On our final evening in Ubud we were at a bar late night and then on our way home we walked through dark streets to get back to our room. The streets were barren of people but were FULL of stray dogs all snapping and growling. It was pretty stressful making our way through them, and every time we got through a few of them, there would be tons more ahead, seemingly waiting for us. We almost expected to see a giant "boss" dog right before our room. Now I'm not afraid of dogs in general but I AM afraid of the potential for getting rabies. Bali is rife with it and in the last month alone 21 people have died of the horrid virus. For those who don't know, Rabies is transmitted through infected mammal bites or sometimes scratches. This is how the idea of zombies took hold. If bitten by a contaminated animal you have 24 hours to evac to a safe clinic for a series of shots, and failing to do so the virus is 100% fatal in humans. Once symptoms start, even the best health care on the planet can't save you. During a victims final days, they'll often have to be tied down because of spastic convulsions. I REALLY wish I would have gotten the rabies vaccine before coming here and especially with the amount of animals I've touched so far (bats, dogs, monkeys, etc) it'll be a wonder if I make it home in one piece or at the very least remain uninfected. Here's hoping...

Kuta

Billy was getting antsy about being in such a small and culturally rich town devoid of a nightlife scene, so being the compromising individual I am we headed to the southern part of the island to Kuta Beach, which is a party hotspot full of annoying hawkers at every turn and copious amounts of Australian tourists. This is also where the famous Bali bombings in 2002 took place. I'd just like to point out the Australian surfer scene, at least here in Kuta, are probably the biggest lot of douchebags this world has to offer. That being said I have nothing against surfing itself and since I was here for a few days, definitely wanted to give it a shot. Check it out in my blog dedicated to surfing in Bali. It went quite well too. The rest of the time we ate, food was generally cheap because of so much competition which was nice, and walked the endless streets full of shops and tourist traps. I also swam quite a bit and smoked shisha with Billy, whom is becoming quite fond of it.

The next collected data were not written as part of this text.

(** C3: [draw_qr_boxes] leaves the pixels of its input image, and of every
    array that existed before the call, as they were; what it returns is an
    array that did not exist before, and every drawing call it made was
    made on that array. *)
Theorem draw_qr_boxes_input_unchanged image results w :
  let r := draw_qr_boxes image results w in
  heap r.2 !! image = heap w !! image ∧
  heap w ⊆ heap r.2 ∧
  ∃ calls, drawn r.2 = drawn w ++ calls ∧
    match r.1 with
    | Ok output =>
        heap w !! output = None ∧ Forall (λ c, target c = output) calls
    | Raise _ => Forall (λ c, heap w !! target c = None) calls
    end.
Proof.
  rewrite draw_qr_boxes_unfold.
  destruct (heap w !! image) as [a|] eqn:Ha.
  - destruct (ndarray_copy_run image w a Ha) as [Hfresh Hcopy].
    set (output := fresh (dom (heap w))) in *.
    set (w1 := World (<[output := a]> (heap w)) (drawn w) (detections w)) in *.
    rewrite (bind_Ok _ _ _ _ _ Hcopy).
    pose proof (for_each_writes_only output (mark output) (enumerate 1 results)
                  (mark_writes_only output) w1) as [Hframe (calls & Hlog & Htgt)].
    assert (Hold : ∀ l, l ≠ output →
              heap (for_each (enumerate 1 results) (mark output) w1).2 !! l
              = heap w !! l).
    { intros l N. rewrite (Hframe l N). simpl. by rewrite lookup_insert_ne. }
    unfold mbind, M_bind.
    destruct (for_each _ _ w1) as [[[]|e] w2]; simpl in *.
    + split; [|split].
      * rewrite Hold; [done|]. intros ->. congruence.
      * apply map_subseteq_spec. intros l b Hl. rewrite Hold; [done|].
        intros ->. congruence.
      * exists calls. done.
    + split; [|split].
      * rewrite Hold; [done|]. intros ->. congruence.
      * apply map_subseteq_spec. intros l b Hl. rewrite Hold; [done|].
        intros ->. congruence.
      * exists calls. split; [done|].
        eapply Forall_impl; [exact Htgt|]. by intros c ->.
  - rewrite (bind_Raise _ _ w InvalidReference w).
    + simpl. split; [done|]. split; [done|]. exists []. by rewrite app_nil_r.
    + unfold ndarray_copy. apply bind_Raise. by apply read_None.
Qed.

(** C10: with no results, [draw_qr_boxes] returns a new array holding the
    pixels of the input image; nothing else in the world changes and no
    drawing call is made. *)
Theorem draw_qr_boxes_nil image w a :
  heap w !! image = Some a →
  ∃ output,
    heap w !! output = None ∧
    draw_qr_boxes image [] w =
    (Ok output, World (<[output := a]> (heap w)) (drawn w) (detections w)).
Proof.
  intros Ha. destruct (ndarray_copy_run image w a Ha) as [Hfresh Hcopy].
  eexists. split; [exact Hfresh|].
  rewrite draw_qr_boxes_unfold, (bind_Ok _ _ _ _ _ Hcopy). reflexivity.
Qed.

(** C6: when every result has a first corner and OpenCV accepts the
    calls that annotating the results makes, [draw_qr_boxes] returns
    normally and has drawn, for the result at position [i] of the list,
    call [2 i] of its log: one closed polygon through the result's
    corners, and call [2 i + 1]: the label [str (i + 1) : data] at the
    result's first corner.  So polygons and labels both number
    [len results]. *)
Theorem draw_qr_boxes_polygon_and_label image results w a :
  heap w !! image = Some a →
  Forall (λ r, points r ≠ []) results →
  accepts (annotation_calls (next_ref w) results) a →
  ∃ output w' calls,
    draw_qr_boxes image results w = (Ok output, w') ∧
    drawn w' = drawn w ++ calls ∧
    closed_polygons calls = length results ∧
    labels calls = length results ∧
    length calls = (2 * length results)%nat ∧
    ∀ (i : nat) r, results !! i = Some r →
      ∃ p, head (ndarray_astype_int (points r)) = Some p ∧
        calls !! (2 * i)%nat =
          Some (Polylines output [ndarray_astype_int (points r)] true
                          (0, 255, 0) 2) ∧
        calls !! (2 * i + 1)%nat =
          Some (PutText output (str_int (Z.of_nat i + 1) +:+ ": " +:+ data r) p
                        FONT_HERSHEY_SIMPLEX (1 # 2) (255, 0, 0) 1 LINE_AA).
Proof.
  intros Ha Hpts [final Hacc]. unfold next_ref, annotation_calls in Hacc.
  destruct (ndarray_copy_run image w a Ha) as [Hfresh Hcopy].
  set (output := fresh (dom (heap w))) in *.
  set (w1 := World (<[output := a]> (heap w)) (drawn w) (detections w)) in *.
  pose proof (for_each_mark_accepted output _
                (proj1 (enumerate_corners 1 results) Hpts) w1 a final
                (lookup_insert_eq (heap w) output a) Hacc) as Hloop.
  set (calls := flat_map (calls_of output) (enumerate 1 results)) in *.
  exists output,
    (World (<[output := final]> (heap w1)) (drawn w1 ++ calls) (detections w1)),
    calls.
  destruct (flat_map_calls_count output (enumerate 1 results)) as [Hpoly Hlab].
  rewrite enumerate_length in Hpoly, Hlab.
  split; [|split; [done|split; [done|split; [done|split]]]].
  - rewrite draw_qr_boxes_unfold, (bind_Ok _ _ _ _ _ Hcopy).
    by rewrite (bind_Ok _ _ _ _ _ Hloop).
  - unfold calls. by rewrite flat_map_calls_length, enumerate_length.
  - intros i r Hi.
    destruct (flat_map_calls_lookup output (enumerate 1 results) i) as [L1 L2].
    rewrite enumerate_lookup, Hi in L1, L2.
    pose proof (Forall_lookup_1 _ _ _ _ Hpts Hi) as Hne. simpl in Hne.
    destruct (ndarray_astype_int (points r)) as [|p pts] eqn:Ep.
    { destruct (points r) as [|[x y] b]; [done|discriminate Ep]. }
    exists p. unfold calls. rewrite L1, L2. simpl. rewrite Ep. simpl.
    split; [done|]. split; [done|]. by rewrite Z.add_comm.
Qed.

(** X3: the first result without corners ends the annotation.  When
    OpenCV accepts the calls made up to there, the results before it have
    been drawn, one polygon call with no points has been made for it,
    [IndexError] is raised and nothing is drawn for the results after
    it. *)
Theorem draw_qr_boxes_no_corners image w a pre r post :
  heap w !! image = Some a →
  Forall (λ r, points r ≠ []) pre →
  points r = [] →
  accepts (annotation_calls (next_ref w) pre
             ++ [Polylines (next_ref w) [[]] true (0, 255, 0) 2]) a →
  ∃ output w' calls,
    draw_qr_boxes image (pre ++ r :: post) w = (Raise IndexError, w') ∧
    heap w !! output = None ∧
    drawn w' = drawn w ++ calls ++ [Polylines output [[]] true (0, 255, 0) 2] ∧
    length calls = (2 * length pre)%nat ∧
    closed_polygons calls = length pre ∧
    labels calls = length pre.
Proof.
  intros Ha Hpre Hr [final Hacc]. unfold next_ref, annotation_calls in Hacc.
  destruct (ndarray_copy_run image w a Ha) as [Hfresh Hcopy].
  set (output := fresh (dom (heap w))) in *.
  set (w1 := World (<[output := a]> (heap w)) (drawn w) (detections w)) in *.
  apply rasterise_all_app_inv in Hacc as (a1 & R1 & R2).
  pose proof (for_each_mark_accepted output _
                (proj1 (enumerate_corners 1 pre) Hpre) w1 a a1
                (lookup_insert_eq (heap w) output a) R1) as Hloop.
  set (calls := flat_map (calls_of output) (enumerate 1 pre)) in *.
  set (c := Polylines output [[]] true (0, 255, 0) 2) in *.
  rewrite rasterise_all_cons in R2.
  destruct (rasterise c a1) as [a2|] eqn:Hc; [|done].
  exists output,
    (World (<[output := a2]> (heap w)) (drawn w ++ calls ++ [c]) (detections w)),
    calls.
  destruct (flat_map_calls_count output (enumerate 1 pre)) as [Hpoly Hlab].
  rewrite enumerate_length in Hpoly, Hlab.
  split; [|split; [done|split; [done|split; [|done]]]].
  - rewrite draw_qr_boxes_unfold, (bind_Ok _ _ _ _ _ Hcopy).
    rewrite enumerate_app.
    erewrite bind_Raise; [done|].
    rewrite for_each_app, (bind_Ok _ _ _ _ _ Hloop).
    cbn [enumerate for_each]. erewrite bind_Raise; [done|].
    rewrite (mark_cases _ _ _ a1); [|apply lookup_insert_eq].
    cbn zeta. cbn [fst snd]. rewrite Hr. cbn [ndarray_astype_int map].
    destruct (rasterise _ a1) as [a0|e0]; [|done].
    injection Hc as ->. unfold w1, c. simpl.
    by rewrite !insert_insert_eq, <- app_assoc.
  - unfold calls. by rewrite flat_map_calls_length, enumerate_length.
Qed.

(** X4: whenever [draw_qr_boxes] returns normally, the input image
    existed, the returned reference did not, and the world is the old one
    with exactly one array more, the returned one: its pixels are those of
    the input image with the annotation calls applied in order, and those
    calls are what the log has gained. *)
Theorem draw_qr_boxes_pixels image results w output w' :
  draw_qr_boxes image results w = (Ok output, w') →
  ∃ a final,
    heap w !! image = Some a ∧
    heap w !! output = None ∧
    rasterise_all (annotation_calls output results) a = Ok final ∧
    w' = World (<[output := final]> (heap w))
               (drawn w ++ annotation_calls output results) (detections w).
Proof.
  rewrite draw_qr_boxes_unfold. intros E.
  destruct (heap w !! image) as [a|] eqn:Ha.
  2:{ rewrite (bind_Raise _ _ w InvalidReference w) in E; [done|].
      unfold ndarray_copy. apply bind_Raise. by apply read_None. }
  destruct (ndarray_copy_run image w a Ha) as [Hfresh Hcopy].
  set (out := fresh (dom (heap w))) in *.
  rewrite (bind_Ok _ _ _ _ _ Hcopy) in E.
  unfold mbind, M_bind in E.
  destruct (for_each _ _ _) as [[[]|e] w2] eqn:Hloop; [|done].
  injection E as <- <-.
  apply (for_each_mark_inv out _ _ a) in Hloop as (_ & final & R & ->);
    [|apply lookup_insert_eq].
  exists a, final. split; [done|]. split; [done|]. split; [done|].
  simpl. by rewrite insert_insert_eq.
Qed.

End Annotation.

Section AnnotationRuns.
Import Bench.
#[local] Existing Instance Bench.cv.

(** The input keeps its pixels; the copy, at a new reference, is painted. *)
Example draw_black :
  let r := draw_qr_boxes 1%positive two_results (world_of black) in
  r.1 = Ok 2%positive ∧
  heap r.2 !! 1%positive = Some black ∧
  heap r.2 !! 2%positive = Some [[[255; 0; 0]; [255; 0; 0]]] ∧
  drawn r.2 =
  [Polylines 2%positive [[(10, 10); (50, 10); (50, 50); (10, 50)]] true
             (0, 255, 0) 2;
   PutText 2%positive "1: A" (10, 10) FONT_HERSHEY_SIMPLEX (1 # 2)
           (255, 0, 0) 1 LINE_AA;
   Polylines 2%positive [[(10, 100); (50, 100); (50, 140); (10, 140)]] true
             (0, 255, 0) 2;
   PutText 2%positive "2: C" (10, 100) FONT_HERSHEY_SIMPLEX (1 # 2)
           (255, 0, 0) 1 LINE_AA].
Proof. vm_compute. repeat split; reflexivity. Qed.

(** A result without corners: the polygon call is made, then indexing the
    first corner raises. *)
Example draw_no_corners :
  let r := draw_qr_boxes 1%positive [mkQRCodeResult "A" []] (world_of black) in
  r.1 = Raise IndexError ∧
  drawn r.2 = [Polylines 2%positive [[]] true (0, 255, 0) 2].
Proof. vm_compute. split; reflexivity. Qed.

(** A label that OpenCV rejects: the polygon has been drawn, the label has
    not, and the error of OpenCV is raised. *)
Example draw_far_corner :
  let r := draw_qr_boxes 1%positive [far] (world_of black) in
  r.1 = Raise cv2_error ∧
  closed_polygons (drawn r.2) = 1%nat ∧ labels (drawn r.2) = 0%nat.
Proof. vm_compute. repeat split; reflexivity. Qed.

Lemma draw_qr_boxes_nil_witness :
  ∃ output,
    heap (world_of black) !! output = None ∧
    draw_qr_boxes 1%positive [] (world_of black) =
    (Ok output, World (<[output := black]> (heap (world_of black))) [] 0).
Proof.
  apply (draw_qr_boxes_nil (cv := Bench.cv) 1%positive (world_of black) black).
  reflexivity.
Defined.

The clubbing scene here pretty big but is generally full of late teen, early twenty something Aussies as well as local Indonesians, of which the women seem to be almost desperate to latch on to a foreigner and take him for all he's worth. Seems like a running trend in this part of the world (sigh). Billy was getting intimate with one in particular, and actually believed she liked him for who he was, that is until she began asking him how much money he had on him. Red Flag. Keep trying old boy. I did get to try a lot of local Indonesian Beer, although so far I like the offerings of the Philippines better. If I had it my way I'd much rather go to a bar than to some of these clubs filled with lame music, at least by my tastes. But while on the road it's good to be open to most experiences.